# AVAILABLE DATA
--- START ---

(** Along events of the exact range no duration exceeds 2^53. *)
Lemma exact_tables_bounded (s : State) :
  exactReachable s ->
  forall m, get (durations s) m <= 2 ^ 53
            /\ get (tempDurations s) m <= 2 ^ 53.
Proof.
  revert s.
  apply (exactReachable_ind'
           (fun s => forall m, get (durations s) m <= 2 ^ 53
                               /\ get (tempDurations s) m <= 2 ^ 53)).
  - intros [| |]; split; vm_compute; discriminate.
  - intros e s _ He IH m.
    destruct e; unfold step; simpl; try apply IH;
      try (split; apply IH).
    + split; [apply IH|].
      simpl in He. apply Z.leb_le in He. unfold maxExactMinutes in He.
      destruct (TimerMode_eq_dec m m0) as [->|Hne].
      * rewrite get_set_same. rewrite ?pow2_53. lia.
      * rewrite get_set_other by exact Hne. apply IH.
    + split; [apply IH|]. destruct m; vm_compute; discriminate.
    + fold (tick s). unfold tick.
      tick_case s Hu Ha Hgt Hterm; simpl; apply IH.
Qed.

(** C10 (as stated, refuted).  Counterexample: with the settings open
    the user types 9007199254740994 in the focus field.  The component
    stores 540431955284459648 seconds in the pending table, which
    leaves remainder 8 when divided by 60. *)
Lemma C10_large_edit_not_whole_minutes :
  let v := lit "9007199254740994" in
  allEnabled [ToggleSettings; DurationChange focus v] init = true
  /\ storedDuration64 v = Binary64.Finite 540431955284459648
  /\ 540431955284459648 mod 60 = 8.
Proof. vm_compute. repeat split; reflexivity. Qed.

(** C10 (amended).  In every state reached by events whose duration
    edits are of at most 150119987579016 minutes, every entry of the
    active table and of the pending table is a positive multiple of 60
    seconds, at least 60 and at most 2^53; each event that loads
    [timeLeft] from a table (mode selection, reset, save) loads such a
    value; and an edit of that range stores the value the component
    computes in binary64. *)
Theorem C10_whole_minute_durations (s : State) :
  exactReachable s ->
  TableOK (durations s)
  /\ TableOK (tempDurations s)
  /\ (forall m,
        60 <= get (durations s) m <= 2 ^ 53
        /\ get (durations s) m mod 60 = 0
        /\ 60 <= get (tempDurations s) m <= 2 ^ 53
        /\ get (tempDurations s) m mod 60 = 0)
  /\ (forall e, reloads e = true -> WholeMinutes (timeLeft (step e s)))
  /\ (forall m value,
        exactEvent (DurationChange m value) = true ->
        storedDuration64 value
        = Binary64.Finite
            (get (tempDurations (step (DurationChange m value) s)) m)).
Proof.
  intros Hx. pose proof (exact_tables_bounded s Hx) as Hb.
  destruct (Inv_reachable s (exactReachable_reachable s Hx))
    as (Hd & Ht & _).
  assert (Hmod : forall v, WholeMinutes v -> 60 <= v /\ v mod 60 = 0).
  { intros v Hv. split; [apply WholeMinutes_ge, Hv|].
    destruct Hv as (k & _ & ->). apply Z.mod_mul. lia. }
  split; [exact Hd | split; [exact Ht | split; [|split]]].
  - intros m. destruct (Hmod _ (Hd m)), (Hmod _ (Ht m)), (Hb m).
    repeat split; auto.
  - intros e He. destruct e; try discriminate He; unfold step; simpl.
    + apply Hd.
    + apply Hd.
    + apply Ht.
  - intros m value He. simpl in He. apply Z.leb_le in He.
    rewrite (storedDuration64_exact value He).
    unfold step; simpl. now rewrite get_set_same.
Qed.

Lemma C10_whole_minute_durations_witness :
  let s := run [ToggleSettings; DurationChange long_break (lit "-3");
                DurationChange focus (lit " 45min"); SaveDurations] init in
  durations s = mkDurations 2700 300 60
  /\ get (durations s) focus mod 60 = 0.
Proof.
  intro s. split; [vm_compute; reflexivity|].
  assert (Hr : exactReachable s).
  { eexists. split; [|reflexivity]. vm_compute. reflexivity. }
  exact (proj1 (proj2 (proj1 (proj2 (proj2
           (C10_whole_minute_durations s Hr))) focus))).
Defined.

(** * Further properties of the component *)

(** ** The timer between two reloads *)

Lemma timeLeft_step_no_reload (e : Event) (s : State) :
  reloads e = false ->
  timeLeft (step e s)
  = timeLeft s
    - Z.of_nat (match e with
                | Tick => if armed s then 1%nat else 0%nat
                | _ => 0%nat
                end).
Proof.
  intros Hr. destruct e; try discriminate Hr; unfold step; simpl;
    try lia.
  tick_case s Hu Ha Hgt Hterm; simpl.
  - rewrite Hu. simpl. lia.
  - rewrite Ha. simpl. lia.
  - rewrite (proj1 Hterm), (terminal_timeLeft s Hterm). reflexivity.
Qed.
Lemma loop_stepped indices : forall o m,
  stepped (fst (loop indices o m)) = indices.
Proof.
  induction indices as [|i rest IH]; intros o m; [reflexivity|].
  rewrite loop_cons; cbn [fst].
  rewrite stepped_app, iteration_stepped, IH; reflexivity.
Qed.

Lemma loop_constructions indices : forall o m,
  constructions (fst (loop indices o m)) = 0.
Proof.
  induction indices as [|i rest IH]; intros o m; [reflexivity|].
  rewrite loop_cons; cbn [fst].
  rewrite constructions_app, iteration_constructions, IH; reflexivity.
Qed.

Lemma iteration_history i o m rest :
  history_continues (fst (snd (iteration i o m))) rest ->
  history_continues o (fst (iteration i o m) ++ rest).
Proof.
  unfold iteration; simpl.
  destruct (grid_update_due i), (report_due i); simpl; intros H; auto.
Qed.

Lemma loop_history indices : forall o m,
  history_continues o (fst (loop indices o m)).
Proof.
  induction indices as [|i rest IH]; intros o m; [exact I|].
  rewrite loop_cons; cbn [fst].
  apply iteration_history, IH.
Qed.

Lemma grid_update_due_spec i :
  grid_update_due i = true <-> i mod 5 = 0 /\ i < 50.
Proof.
  unfold grid_update_due.
  rewrite andb_true_iff, Nat.eqb_eq, Nat.ltb_lt; reflexivity.
Qed.

Lemma grid_update_not_adjacent i :
  grid_update_due i = true -> grid_update_due (S i) = false.
Proof.
  intros H; apply grid_update_due_spec in H; destruct H as [H5 _].
  destruct (grid_update_due (S i)) eqn:E; [|reflexivity].
  apply grid_update_due_spec in E; destruct E as [E5 _].
  exfalso.
  pose proof (Nat.div_mod_eq i 5); pose proof (Nat.div_mod_eq (S i) 5); lia.
Qed.

(** C8: grid adaptation runs on a schedule, not on every iteration.  In a
    run of [train] over any number of iterations the grid is refreshed
    exactly at the iterations [i] with [i mod 5 = 0] and [i < 50] (every
    fifth step, within the first fifty), never at two iterations in a
    row, while the optimizer steps at every iteration; in the notebook's
    twenty-step run the refreshes are at iterations 0, 5, 10 and 15. *)
Theorem grid_adaptation_is_periodic :
  forall (n : nat) (m : Model),
    update_steps (fst (train_for n m)) = filter grid_update_due (seq 0 n)
    /\ stepped (fst (train_for n m)) = seq 0 n
    /\ (forall i, In i (update_steps (fst (train_for n m)))
                  <-> (i < n /\ i mod 5 = 0 /\ i < 50))
    /\ (forall i, In i (update_steps (fst (train_for n m)))
                  -> ~ In (S i) (update_steps (fst (train_for n m))))
    /\ update_steps (fst (train m)) = [0; 5; 10; 15].
Proof.
  intros n m.
  assert (U : forall k, update_steps (fst (train_for k m))
                        = filter grid_update_due (seq 0 k)).
  { intros k; unfold train_for; simpl; apply loop_update_steps. }
  assert (M : forall i, In i (update_steps (fst (train_for n m)))
                        <-> (i < n /\ i mod 5 = 0 /\ i < 50)).
  { intros i; rewrite U, filter_In, in_seq, grid_update_due_spec; lia. }
  split; [apply U|].
  split; [unfold train_for; simpl; apply loop_stepped|].
  split; [exact M|].
  split.
  - intros i Hi Hs.
    rewrite U in Hi, Hs; apply filter_In in Hi, Hs.
    destruct Hi as [_ Hi], Hs as [_ Hs].
    apply grid_update_not_adjacent in Hi; congruence.
  - unfold train; rewrite U; reflexivity.
Qed.

(** C10: one [LBFGS] instance per call of [train].  The trace of a run
    starts with the construction of the optimizer, nothing after it
    constructs another one, the loop then takes one optimizer step per
    iteration, and every step starts from the private state the previous
    step left, also when [update_grid_from_samples] ran in between. *)
Theorem one_optimizer_spans_grid_updates :
  forall (n : nat) (m : Model),
    exists rest : list event,
      fst (train_for n m) = Construct_LBFGS m (LBFGS m) :: rest
      /\ constructions rest = 0
      /\ constructions (fst (train_for n m)) = 1
      /\ stepped rest = seq 0 n
      /\ history_continues (LBFGS m) rest.
Proof.
  intros n m.
  exists (fst (loop (seq 0 n) (LBFGS m) m)).
  unfold train_for; simpl.
  rewrite loop_constructions, loop_stepped.
  repeat split; apply loop_history.
Qed.

(** ** Further properties of the loop *)

Lemma reports_app (a b : list event) :
  reports (a ++ b) = reports a ++ reports b.
Proof.
  induction a as [|e a IH]; simpl; [reflexivity|].
  destruct e; simpl; rewrite IH; reflexivity.
Qed.

Lemma report_due_always i : report_due i = true.
Proof. unfold report_due, log; rewrite Nat.mod_1_r; reflexivity. Qed.

Lemma iteration_events i o m :
  fst (iteration i o m)
  = (if grid_update_due i
     then [Update_grid i m (update_grid_from_samples m)]
     else [])
    ++ [Optimizer_step i o
          (if grid_update_due i then update_grid_from_samples m else m)
          (optimizer_step o
             (if grid_update_due i then update_grid_from_samples m else m));
        Set_description i
          (pde_loss (optimizer_step o
             (if grid_update_due i then update_grid_from_samples m else m)))
          (bc_loss (optimizer_step o
             (if grid_update_due i then update_grid_from_samples m else m)))
          (l2_error (next_model (optimizer_step o
             (if grid_update_due i then update_grid_from_samples m else m))))].
Proof.
  unfold iteration; cbn [fst]; rewrite report_due_always.
  destruct (grid_update_due i); reflexivity.
Qed.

--- END ---

# THE TASK
Reproduce verbatim only the segment of the listing bounded by the line containing "TableOK (durations s)" and the line containing "rewrite (storedDuration64_exact value", with both boundary lines included.

# EXERCISE ANSWER
  TableOK (durations s)
  /\ TableOK (tempDurations s)
  /\ (forall m,
        60 <= get (durations s) m <= 2 ^ 53
        /\ get (durations s) m mod 60 = 0
        /\ 60 <= get (tempDurations s) m <= 2 ^ 53
        /\ get (tempDurations s) m mod 60 = 0)
  /\ (forall e, reloads e = true -> WholeMinutes (timeLeft (step e s)))
  /\ (forall m value,
        exactEvent (DurationChange m value) = true ->
        storedDuration64 value
        = Binary64.Finite
            (get (tempDurations (step (DurationChange m value) s)) m)).
Proof.
  intros Hx. pose proof (exact_tables_bounded s Hx) as Hb.
  destruct (Inv_reachable s (exactReachable_reachable s Hx))
    as (Hd & Ht & _).
  assert (Hmod : forall v, WholeMinutes v -> 60 <= v /\ v mod 60 = 0).
  { intros v Hv. split; [apply WholeMinutes_ge, Hv|].
    destruct Hv as (k & _ & ->). apply Z.mod_mul. lia. }
  split; [exact Hd | split; [exact Ht | split; [|split]]].
  - intros m. destruct (Hmod _ (Hd m)), (Hmod _ (Ht m)), (Hb m).
    repeat split; auto.
  - intros e He. destruct e; try discriminate He; unfold step; simpl.
    + apply Hd.
    + apply Hd.
    + apply Ht.
  - intros m value He. simpl in He. apply Z.leb_le in He.
    rewrite (storedDuration64_exact value He).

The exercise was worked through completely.